勇ましき牡鹿亭へ石を運び、セリーヌとナルシスを連れて冒険者ギルドにやってきた。
「リュシアンさん! おかえりなさい。怪我はありませんでしたか?」
「怪我はないけど、言いたいことはある」
「えぇっ!?」
シャルロット。どうして顔を赤らめる。
「愛の告白ですか? 心の準備が……」
頬へ両手を添え、腰をしならせている。
「違う。恋する乙女の豆知識、あれは改題しろ。今日は疲れたから、それだけ言っておく」
「え~。そんなことを言いに来たんですかぁ……そうだ! 疲れてるなら、私が全身を揉みほぐしてあげますね」
「いつからそんな奉仕が付いたんだよ」
カウンターの最奥から、父親のルイゾンさんが物凄い威圧感を放っている。『俺の娘に近付くんじゃねぇ』という無言の圧力が凄い。
三人で受付カウンターへ進み、中年女性へ討伐報告を済ませた。アレニエのつがいは各八千ブラン。合計一万六千ブランの報酬だ。
「ナルシス、今度こそ減額だからな。散々、引っかき回しやがって」
「何を言うんだ。今回も僕に助けられたことを忘れたのかい?」
三千ブランで黙らせた。俺とセリーヌで残りを分け、六千五百ブランずつの収入だ。
「それにしても妙だな……」
途中、ナルシスとの会話に不可解なことがあった。こいつは記憶の一部が抜け落ち、竜術に関する出来事が別の攻撃魔法に置き換えられている。
疑問を抱える俺を置き去りに、ふたりは更に討伐申請を進めた。討伐ランクCに指定されていた、大蛇型魔獣グラン・セルパンだ。
三千五百ブランが三体。セリーヌの報酬が六千。ナルシスが四千五百。
セリーヌは一日で一万ブランを稼ぐ快挙だが、どこか浮かない顔をしていた。帰りの馬車の中からずっとこんな調子だ。

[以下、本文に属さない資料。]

Lemma removed_ok i w w' ph oc r w1 d1 :
  current i w -> ocd_OpenShiftCluster (i_doc i) = Some oc -> phase_in oc = Some ph ->
  removeBootstrap db i w = (Ok r, w1) -> deref r = Ok d1 ->
  (do! _ <- patch_cluster db (i <| i_doc := d1 |>) (fun oc => ret (end_install oc)); ret tt) w1 = (Ok tt, w') ->
  exists oc' d', p_Install (oc_Properties oc') = None /\ addressed oc' /\ blank oc' = blank oc /\
    rewritten (ocd_Key (i_doc i)) (i_doc i) oc' d' w w'.
Proof.
  intros Hcur Hoc Hph Hr ->%deref_ok H. unfold current in Hcur.
  destruct (stage_ok _ _ _ _ _ _ (removeBootstrap_stage db Same (now_same _) i) Hr)
    as (d0 & oc0 & d & oc1 & H0 & Hoc0 & [[Hb1 Hp1] Ha] & [= <-] & Hw).
  rewrite Hcur in H0. injection H0 as <-. rewrite Hoc in Hoc0. injection Hoc0 as <-.
  destruct (rewritten_current _ _ _ _ _ _ Hcur Hw) as [Hk1 Hc1].
  apply bind_inv_ok in H as (r2 & w2 & H & [= ->]).
  eapply (patch_ok (fun oc oc' => oc' = end_install oc)) in H
    as (d0 & oc2 & d' & oc' & H0 & Hoc2 & _ & -> & -> & Hw2).
  - unfold current in Hc1. rewrite Hc1 in H0. injection H0 as <-. destruct Hw as (Hi & Hl & Hd1 & Hw).
    change (i_doc (i <| i_doc := d1 |>)) with d1 in *. cbv [constant] in *. rewrite Hd1 in Hoc2. injection Hoc2 as <-. rewrite Hk1 in Hw2.
    exists (end_install oc1), d'. split_and!; [done|done|by rewrite <- Hb1|]. eapply rewritten_trans; [|done]. done.
  - split; [intros; apply steps_ret; apply _|]. by intros ? ? ? ? [= <- _].
Qed.

(** What a finished installation leaves *)
Definition installed i w w' : Prop := exists oc ph oc' d',
  ocd_OpenShiftCluster (i_doc i) = Some oc /\ phase_in oc = Some ph /\
  (InstallPhaseDeployStorage <= ph <= InstallPhaseRemoveBootstrap)%Z /\
  p_Install (oc_Properties oc') = None /\ addressed oc' /\ blank oc' = blank oc /\
  rewritten (ocd_Key (i_doc i)) (i_doc i) oc' d' w w'.

Lemma moved_on_installed i ph w i' w1 w' :
  (InstallPhaseDeployStorage <= ph < InstallPhaseRemoveBootstrap)%Z ->
  moved_on ph i w i' w1 -> installed i' w1 w' -> installed i w w'.
Proof.
  intros Hph (oc & oc1 & Hoc & Hp & _ & Hb & Hw & _ & Hk) (oc1' & p' & oc' & d' & H1 & _ & _ & Hi & Ha & Hb' & Hw').
  assert (oc1' = oc1) as -> by (destruct Hw as (_ & _ & Hd & _); congruence). rewrite Hk in Hw'.
  exists oc, ph, oc', d'. split_and!; [done|done|lia|lia|done|done|congruence|by eapply rewritten_trans].
Qed.
(** The document a URL and a partition key header name *)
Definition named (req : Request D) (kd : string * D) : bool :=
  bool_decide (rq_URL req = doc_url c (d_ID kd.2)) &&
  bool_decide (rq_Header req !! "X-Ms-Documentdb-Partitionkey" = Some [pk_header (d_part kd.2)]).
Definition locate (req : Request D) (co : Coll) : option (string * D) :=
  List.find (named req) (map_to_list (co_map co)).

(** The partition key inside its header; none for a query over all of them *)
Definition partition_of (req : Request D) : string :=
  match rq_Header req !! "X-Ms-Documentdb-Partitionkey" with
  | Some [h] => String.substring 2 (String.length h - 4) h
  | _ => EmptyString
  end.

Definition page (now : Z) (req : Request D) (q : Query) (co : Coll) : list D :=
  List.filter (matches_ q (partition_of req) now) (snd <$> map_to_list (co_map co)).

(** What a write stores *)
Definition stamped (now : Z) (req : Request D) (co : Coll) (d : D) : option D :=
  d_with_meta (mkDocMeta EmptyString now EmptyString ("etag" +:+ pretty (co_writes co)) EmptyString)
    <$> run_triggers now (pre_triggers (rq_Header req)) d.

Definition allowed (req : Request D) (old : D) : bool :=
  match rq_Header req !! "If-Match" with
  | None => true
  | Some l => bool_decide (l = [d_ETag old])
  end.

Definition write (status : Z) (m : gmap string D) (d : D) (co : Coll) : Response D * Coll :=
  match make m (S (co_writes co)) with
  | Some co' => (respond status d, co')
  | None => (refuse StatusConflict, co)
  end.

「セリーヌさん、大活躍ですね! 強いし、綺麗だし、本当に羨ましいです」
彼女の隣へピタリと寄り添うシャルロット。胸を見上げながら話すのはやめてやれ。
「美容の秘訣ってあるんですか? 肌のお手入れに特別な物を使っているとか?」
「特に気にしたことはありませんが……」
「またまたぁ。少しくらい教えてくださいよ」
シャルロットは自分の胸元へ視線を落とす。
やはり、一番はそこか。
「強いて言うなら、ボンゴ虫でしょうか」
「ぼ、ボンゴ虫?」
「はい。滋養強壮、命の源と言われています」
待て。変なモノを勧めるな。
「あははは……」
シャルロットの顔が引きつっている。
「本日、良い物がたくさん取れたのです。お裾分けいたしましょうか?」
今日一番の、会心の笑みが出ました。
「おいおい。シャルロットも困ってるだろうが。それはまた今度にしておけ」
「そうですか……」
しょんぼりしたセリーヌを連れ、冒険者ギルドを出た。間もなく、日没が迫っている。
「じゃあ、お疲れさん。ナルシス、今度こそおまえと絡むのは最後だからな」
喚いているナルシスを無視して牡鹿亭へ向かう。解散する振りをして、あいつを引き離すのが先だ。セリーヌは後から追えばいい。
「リュシアンさん、お待ちください」
雑踏の中でも通る心地よい声だ。振り向くと、駆けてくるセリーヌの姿。柔らかそうに揺れる胸へ、意図せず目が吸い寄せられる。
「どうした?」
「こちらへ」
腕を掴まれ、脇道へ引きずり込まれた。
「ナルシスさんは、おりませんね……」
壁に背を預けて通りを確認するセリーヌ。
俺は至近距離の谷間を確認していた。
「どこを見ていらっしゃるのですか!?」
慌てて胸元を隠し、真っ赤になるセリーヌ。睨まれ、言葉に詰まる。
「悪い。つい目が……」
「なぜ、いつも、いつも……ルノーさんを助けに奔走されて、お優しくて素敵な方だと見直したばかりだというのに」
「仕方ねぇだろ。目の前にこんな魅力的な物を晒されて、見るなっていう方が無理だ」
ここまで来たら、開き直るしかなかった。